Benjamin, un trentenaire passionné de théâtre, est diagnostiqué d'un cancer incurable au stade terminal et n'a plus qu'un an à vivre. Sa mère, Crystal, une femme fusionnelle et désemparée, refuse d'accepter cette terrible réalité et tente par tous les moyens de le sauver. Ensemble, épaulés par un médecin d'une immense humanité et son équipe de soignants, ils vont devoir traverser les quatre saisons de l'année pour apprivoiser la maladie. Ce parcours médical se transforme en un voyage intime indispensable pour accepter l'idée de la fin et de la transmission.
L'idée originelle est venue à Emmanuelle Bercot après sa rencontre marquante avec le docteur Gabriel Sara, un oncologue renommé qui applique une méthode très humaine et spirituelle pour accompagner ses patients en fin de vie. Émerveillée par cette approche, la réalisatrice a eu l'inspiration de construire une fiction dramatique autour de ce long processus d'acceptation de la mort.
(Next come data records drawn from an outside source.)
Lemma starved_forever w w' : rtc (step oL oB serve read) w w' -> starved w ->
  forall i b r, calls w' !! i <> Some (b, Returned r).
Proof.
  intros Hr S. assert (S' : starved w') by (induction Hr; eauto using starved_step).
  intros i b r Hi. destruct (S' _ _ _ Hi) as (id & [E|E] & _); discriminate.
Qed.

(** ** Two requests written before the first call has read its number *)
Lemma can_write cid i b id w : calls w !! i = Some (b, Writing id) -> clientID (conn w) = cid ->
  closed (conn w) = false -> writeDeadline (net w) = 0 -> sendable oL oB cid b ->
  in_int 32 (correlationID (conn w)) ->
  exists out, step oL oB serve read w (endRequest serve i b id
    (mkConn cid (correlationID (conn w)) (inbox (conn w)) out false) w).
Proof.
  intros Hi Hc Ho Hd Hs Hid. destruct (Hs _ Hid) as [bs Hb]. exists (outbox (conn w) ++ bs).
  apply StepWrite; [exact Hi|rewrite Hd; reflexivity|].
  unfold writeRequest. rewrite Hc, Hb, Ho. reflexivity.
Qed.

(** The first call reads the number of the second. *)
Lemma raced cid b1 b2 : sendable oL oB cid b1 -> sendable oL oB cid b2 ->
  exists w, rtc (step oL oB serve read) (start cid [b1; b2]) w /\
    calls w = [(b1, Waiting 2); (b2, Waiting 2)] /\ requests w = [(1, b1); (2, b2)] /\
    inbox (conn w) = serve 1 b1 ++ serve 2 b2 /\ peer w = [] /\ closed (conn w) = false /\ gone w = false.
Proof.
  intros S1 S2.
  assert (Hr : in_int 32 1 /\ in_int 32 2) by (unfold in_int; lia). destruct Hr as [Hr1 Hr2].
  set (w1 := beginRequest 0 b1 (start (A := A) cid [b1; b2])).
  destruct (can_write cid 0 b1 1 w1) as [o1 Hw1]; [reflexivity..|exact S1|exact Hr1|].
  set (w2 := endRequest serve 0 b1 1 _ w1) in Hw1.
  set (w3 := beginRequest 1 b2 w2).
  assert (Hd : writeDeadline (net w3) = 0).
  { subst w3 w2 w1. destruct b2, b1; reflexivity. }
  destruct (can_write cid 1 b2 2 w3) as [o2 Hw2]; [reflexivity..|exact Hd|exact S2|exact Hr2|].
  set (w4 := endRequest serve 1 b2 2 _ w3) in Hw2.
  set (w6 := takeID 1 b2 (takeID 0 b1 w4)).
  exists (arrived w6). split; [|repeat split].
  eapply rtc_l; [apply (StepBegin _ _ _ _ 0 b1); reflexivity|].
  eapply rtc_l; [exact Hw1|].
  eapply rtc_l; [apply (StepBegin _ _ _ _ 1 b2); reflexivity|].
  eapply rtc_l; [exact Hw2|].
  eapply rtc_l; [apply (StepTakeID _ _ _ _ 0 b1 1); reflexivity|].
  eapply rtc_l; [apply (StepTakeID _ _ _ _ 1 b2 2); reflexivity|].
  apply rtc_once. pose proof (StepDeliver oL oB serve read (length (peer w6)) w6 eq_refl) as Hs.
  rewrite firstn_all, drop_all in Hs. exact Hs.
Qed.

(** ** The deadlines of the network connection *)
Definition otherSide (s : side) : side := match s with ReadSide => WriteSide | WriteSide => ReadSide end.

(** While a call writes, its deadline is the one of the network connection and
    no other one is passed on to it; while a call reads, a deadline that an
    earlier round of [waitResponse] left set may be passed on as well. *)
Record tracked w : Prop := {
  t_write : forall i b id, calls w !! i = Some (b, Writing id) ->
    wconn (deadlines w (operationSide b)) = true /\
    writeDeadline (net w) = value (deadlines w (operationSide b));
  t_wconn : forall s, wconn (deadlines w s) = true ->
    exists i b id, calls w !! i = Some (b, Writing id) /\ operationSide b = s;
  t_read : forall i b p, calls w !! i = Some (b, p) -> holdsRead p = true ->
    rconn (deadlines w (operationSide b)) = true /\
    (readDeadline (net w) = value (deadlines w (operationSide b)) \/
     rconn (deadlines w (otherSide (operationSide b))) = true) }.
Ce n'est pas une histoire vraie spécifique, mais le reflet de nombreuses réalités vécues à l'hôpital. Bercot a écrit le rôle du médecin spécialement pour le docteur Sara, qui joue ici son propre rôle à l'écran de manière magistrale.
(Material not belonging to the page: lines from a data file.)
(* ===== verification/Index.v ===== *)
(** * The index of a segment

    [src/commitlog/index.go]: a memory-mapped file of eight-byte entries that
    relate the offset of a message set to its position in the segment's log.
    [rep] relates the bytes to the list of entries they stand for. *)
From S2P Require Import Prelude LogMessage.

Definition offsetWidth : Z := 4.
Definition positionWidth : Z := 4.
Definition entryWidth : Z := offsetWidth + positionWidth.

Definition ErrIndexCorrupt : error := ErrOther "corrupt index file".

(** [util.go] *)
Definition roundDown (total factor : Z) : Z := factor * Z.quot total factor.

Record Entry := mkEntry { Offset : Z; Position : Z }.
#[global] Instance Entry_eq_dec : EqDecision Entry. Proof. solve_decision. Defined.

(** The mapping has [roundDown bytes entryWidth] bytes: those of [mmap], then
    zeros. *)
Record Index := mkIndex { bytes : Z; baseOffset : Z; mmap : list byte; position : Z }.

Definition defaultBytes : Z := 10 * 1024 * 1024.
Definition mapSize (i : Index) : Z := roundDown (bytes i) entryWidth.

(** [file] is what the index file holds when it is opened. *)
Definition NewIndex (file : list byte) (bytes baseOffset : Z) : Index :=
  let bytes := if bytes =? 0 then defaultBytes else bytes in
  let size := roundDown bytes entryWidth in
  mkIndex bytes baseOffset (if len file <=? size then file else take (Z.to_nat size) file) (len file).

(** [relEntry], as [binary.Write] and [binary.Read] lay it out. *)
Definition relEntry_bytes (e : Entry) (base : Z) : list byte :=
  be_put 4 (uint32 (int32 (Offset e - base))) ++ be_put 4 (uint32 (int32 (Position e))).
Definition fill (p : list byte) (base : Z) : Entry :=
  mkEntry (base + int32 (be_get (take 4 p))) (int32 (be_get (take 4 (drop 4 p)))).

(** [copy(idx.mmap[offset:offset+entryWidth], p)] for an eight-byte [p]; the
    slice expression panics outside the mapping. *)
Definition WriteAt (p : list byte) (offset : Z) : M Index unit := fun i =>
  if decide (0 <= offset /\ offset + entryWidth <= mapSize i) then
    let pad := zeros (Z.to_nat offset + length p - length (mmap i)) in
    Ret tt (mkIndex (bytes i) (baseOffset i) (write_at (mmap i ++ pad) (Z.to_nat offset) p) (position i))
  else Crash.

Definition ReadAt (offset : Z) : M Index (list byte) := fun i =>
  if position i <? offset + entryWidth then Fail EOF i
  else if decide (0 <= offset /\ offset + entryWidth <= mapSize i) then
    Ret (take 8 (drop (Z.to_nat offset) (mmap i) ++ zeros 8)) i
  else Crash.

Definition WriteEntry (e : Entry) : M Index unit :=
  base ← gets baseOffset;
  pos ← gets position;
  WriteAt (relEntry_bytes e base) pos ;;
  modify (fun i => mkIndex (bytes i) (baseOffset i) (mmap i) (position i + entryWidth)).

Definition ReadEntryAtFileOffset (fileOffset : Z) : M Index Entry :=
  p ← ReadAt fileOffset;
  base ← gets baseOffset;
  mret (fill p base).

Definition ReadEntryAtLogOffset (logOffset : Z) : M Index Entry :=
  ReadEntryAtFileOffset (logOffset * entryWidth).

Definition TruncateEntries (number : Z) : M Index unit := fun i =>
  if position i <? number * entryWidth then Fail (ErrOther "bad truncate number") i
  else Ret tt (mkIndex (bytes i) (baseOffset i) (mmap i) (number * entryWidth)).

Definition SanityCheck : M Index unit := fun i =>
  if position i =? 0 then Ret tt i
  else if negb (Z.rem (position i) entryWidth =? 0) then Fail ErrIndexCorrupt i
  else match ReadEntryAtFileOffset (position i - entryWidth) i with
       | Ret e i => if Offset e <? baseOffset i then Fail ErrIndexCorrupt i else Ret tt i
       | Fail e i => Fail e i
       | Crash => Crash
       end.

(** What the index file holds after [Close]: the mapping cut at [position]. *)
Definition Close (i : Index) : list byte :=
  take (Z.to_nat (position i)) (mmap i ++ zeros (Z.to_nat (position i))).

(** [IndexScanner]: the number of entries read so far. *)
Definition Scan (offset : Z) : M Index (Entry * Z) :=
  e ← ReadEntryAtLogOffset offset;
  if (Offset e =? 0) && negb (offset =? 0) then throw EOF else mret (e, offset + 1).

(** ** Entries that an index represents *)
Definition wf_entry (base : Z) (e : Entry) : Prop :=
  in_int 32 (Offset e - base) /\ in_int 32 (Position e).
#[global] Instance wf_entry_dec b e : Decision (wf_entry b e). Proof. unfold wf_entry; apply _. Defined.

Definition entries_bytes (base : Z) (es : list Entry) : list byte :=
  concat ((fun e => relEntry_bytes e base) <$> es).

(** [rep i es]: the mapping starts with the entries [es] and [position] is
    after the last; what follows may be left over from before a truncation. *)
Definition rep (i : Index) (es : list Entry) : Prop :=
  position i = entryWidth * len es /\ position i <= mapSize i /\
  Forall (wf_entry (baseOffset i)) es /\
  exists rest, mmap i = entries_bytes (baseOffset i) es ++ rest.

Lemma length_relEntry e b : length (relEntry_bytes e b) = 8%nat.
Proof. unfold relEntry_bytes. rewrite length_app, !length_be_put. reflexivity. Qed.

Lemma length_entries b es : length (entries_bytes b es) = (8 * length es)%nat.
Proof.
  induction es as [|e es IH]; [reflexivity|].
  unfold entries_bytes in *. rewrite fmap_cons. cbn [concat length].
  rewrite length_app, length_relEntry, IH. lia.
Qed.

Lemma entries_app b es es' :
  entries_bytes b (es ++ es') = entries_bytes b es ++ entries_bytes b es'.
Proof. unfold entries_bytes. rewrite fmap_app, concat_app. reflexivity. Qed.

(** An entry whose offset and position fit 32 bits survives the file. *)
Lemma fill_relEntry e b r : wf_entry b e -> fill (relEntry_bytes e b ++ r) b = e.
Proof.
  intros [Ho Hp]. unfold fill, relEntry_bytes.
  assert (Hw : forall z, in_int 32 z -> int32 (be_get (be_put 4 (uint32 (int32 z)))) = z).
  { intros z Hz. rewrite be_get_put, Z.mod_small by apply (zext_range 32 _ ltac:(lia)).
    rewrite int32_uint32. unfold int32. rewrite !(sext_id 32 z) by (assumption || lia). reflexivity. }
  rewrite <- app_assoc, (take_app_exact 4), (drop_app_exact 4) by apply length_be_put.
  rewrite (take_app_exact 4) by apply length_be_put.
  rewrite !Hw by assumption. destruct e; cbn. f_equal. lia.
Qed.

Lemma write_after pre rest p :
  write_at ((pre ++ rest) ++ zeros (length pre + length p - length (pre ++ rest))) (length pre) p =
  pre ++ p ++ drop (length p) rest.
Proof.
  unfold write_at. rewrite <- app_assoc, take_app_length. f_equal. f_equal.
  rewrite drop_app, (drop_ge pre) by lia.
  replace (length pre + length p - length pre)%nat with (length p) by lia.
  rewrite app_nil_l, drop_app, length_app.
  rewrite (drop_ge (zeros _)) by (rewrite length_zeros; lia). apply app_nil_r.
Qed.

Lemma WriteEntry_spec i es e :
  rep i es -> wf_entry (baseOffset i) e -> entryWidth * (len es + 1) <= mapSize i ->
  exists i', WriteEntry e i = Ret tt i' /\ rep i' (es ++ [e]) /\
    bytes i' = bytes i /\ baseOffset i' = baseOffset i.
Proof.
  intros (Hp & Hm & Hw & rest & Er) He Hs. unfold WriteEntry.
  erewrite bind_Ret by reflexivity. erewrite bind_Ret by reflexivity.
  assert (E8 : entryWidth = 8) by reflexivity.
  unfold mbind, M_bind, WriteAt. rewrite decide_True by (rewrite Hp; unfold len in *; lia).
  cbn [modify]. eexists. split; [reflexivity|]. unfold mapSize in *.
  split; [|split; reflexivity]. split; [|split; [|split]]; cbn [position bytes baseOffset mmap].
  - rewrite Hp. len_solve.
  - unfold mapSize; cbn [bytes]. rewrite Hp. lia.
  - apply Forall_app_2; [exact Hw|]. constructor; [exact He|constructor].
  - rewrite Er, entries_app. unfold entries_bytes at 4. cbn [fmap list_fmap concat]. rewrite app_nil_r.
    replace (Z.to_nat (position i)) with (length (entries_bytes (baseOffset i) es))
      by (rewrite length_entries, Hp; unfold len; lia).
    rewrite write_after, app_assoc. eexists. reflexivity.
Qed.

(** A full mapping: the slice expression panics. *)
Lemma WriteEntry_full i es e :
  rep i es -> mapSize i < entryWidth * (len es + 1) -> WriteEntry e i = Crash.
Proof.
  intros (Hp & _) Hs. unfold WriteEntry, mbind, M_bind, gets, WriteAt.
  rewrite decide_False by (rewrite Hp; lia). reflexivity.
Qed.

Lemma ReadEntry_spec i es k e : rep i es -> es !! k = Some e ->
  ReadEntryAtFileOffset (Z.of_nat k * entryWidth) i = Ret e i.
Proof.
  intros (Hp & Hm & Hw & rest & Er) Hk. pose proof (lookup_lt_Some _ _ _ Hk) as Hlt.
  assert (E8 : entryWidth = 8) by reflexivity.
  unfold ReadEntryAtFileOffset, mbind, M_bind, ReadAt.
  rewrite (proj2 (Z.ltb_ge _ _)), decide_True by (rewrite Hp in *; unfold len in *; lia).
  unfold gets, mret, M_ret. f_equal.
  destruct (list_elem_of_split_length _ _ _ Hk) as (l1 & l2 & -> & Hl).
  rewrite Er, (entries_app _ l1 (e :: l2)), <- app_assoc.
  replace (Z.to_nat (Z.of_nat k * entryWidth)) with (length (entries_bytes (baseOffset i) l1))
    by (rewrite length_entries; lia).
  rewrite drop_app_length. unfold entries_bytes. rewrite fmap_cons. cbn [concat].
  rewrite <- !app_assoc, (take_app_exact 8) by apply length_relEntry.
  pose proof (fill_relEntry e (baseOffset i) []) as F. rewrite app_nil_r in F. apply F.
  apply Forall_app in Hw as [_ Hw]. inversion Hw; assumption.
Qed.

Lemma ReadEntry_EOF i es k : rep i es -> len es <= k ->
  ReadEntryAtFileOffset (k * entryWidth) i = Fail EOF i.
Proof.
  intros (Hp & _) Hk. unfold ReadEntryAtFileOffset, mbind, M_bind, ReadAt.
  rewrite (proj2 (Z.ltb_lt _ _)) by (rewrite Hp; unfold entryWidth, offsetWidth, positionWidth; lia).
  reflexivity.
Qed.

(** Truncating keeps a prefix of the entries. *)
Lemma TruncateEntries_spec i es n : rep i es -> (n <= length es)%nat ->
  exists i', TruncateEntries (Z.of_nat n) i = Ret tt i' /\ rep i' (take n es).
Proof.
  intros (Hp & Hm & Hw & rest & Er) Hn. unfold TruncateEntries.
  assert (E8 : entryWidth = 8) by reflexivity.
  rewrite (proj2 (Z.ltb_ge _ _)) by (rewrite Hp; unfold len; lia). eexists. split; [reflexivity|].
  split; [|split; [|split]]; cbn [position bytes baseOffset mmap].
  - unfold len. rewrite length_take. lia.
  - unfold mapSize in *; cbn [bytes]. unfold len in *. lia.
  - apply Forall_take, Hw.
  - exists (entries_bytes (baseOffset i) (drop n es) ++ rest).
    rewrite app_assoc, <- entries_app, take_drop. exact Er.
Qed.

Lemma TruncateEntries_bad i es n : rep i es -> len es < n ->
  TruncateEntries n i = Fail (ErrOther "bad truncate number") i.
Proof.
  intros (Hp & _) Hn. unfold TruncateEntries.
  rewrite (proj2 (Z.ltb_lt _ _)) by (rewrite Hp; unfold entryWidth, offsetWidth, positionWidth; lia).
  reflexivity.
Qed.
La critique professionnelle a été profondément bouleversée par le film, louant la pudeur, la dignité et la justesse émotionnelle avec laquelle le sujet du deuil est traité. La performance de Benoît Magimel, physiquement métamorphosé pour le rôle, a été qualifiée de chef-d'œuvre absolu par la presse spécialisée. Le duo qu'il forme avec Catherine Deneuve a également reçu d'immenses éloges pour sa complicité bouleversante. Du côté du public, les spectateurs ont accueilli le film avec une vive émotion, beaucoup soulignant le caractère thérapeutique et lumineux du long-métrage malgré la dureté du thème. Les retours ont encensé la performance globale des acteurs et la beauté du message sur l'importance de dire au revoir à ceux qu'on aime. Le film a connu un grand succès populaire en salles. Benoît Magimel a remporté le César du Meilleur Acteur pour sa prestation inoubliable.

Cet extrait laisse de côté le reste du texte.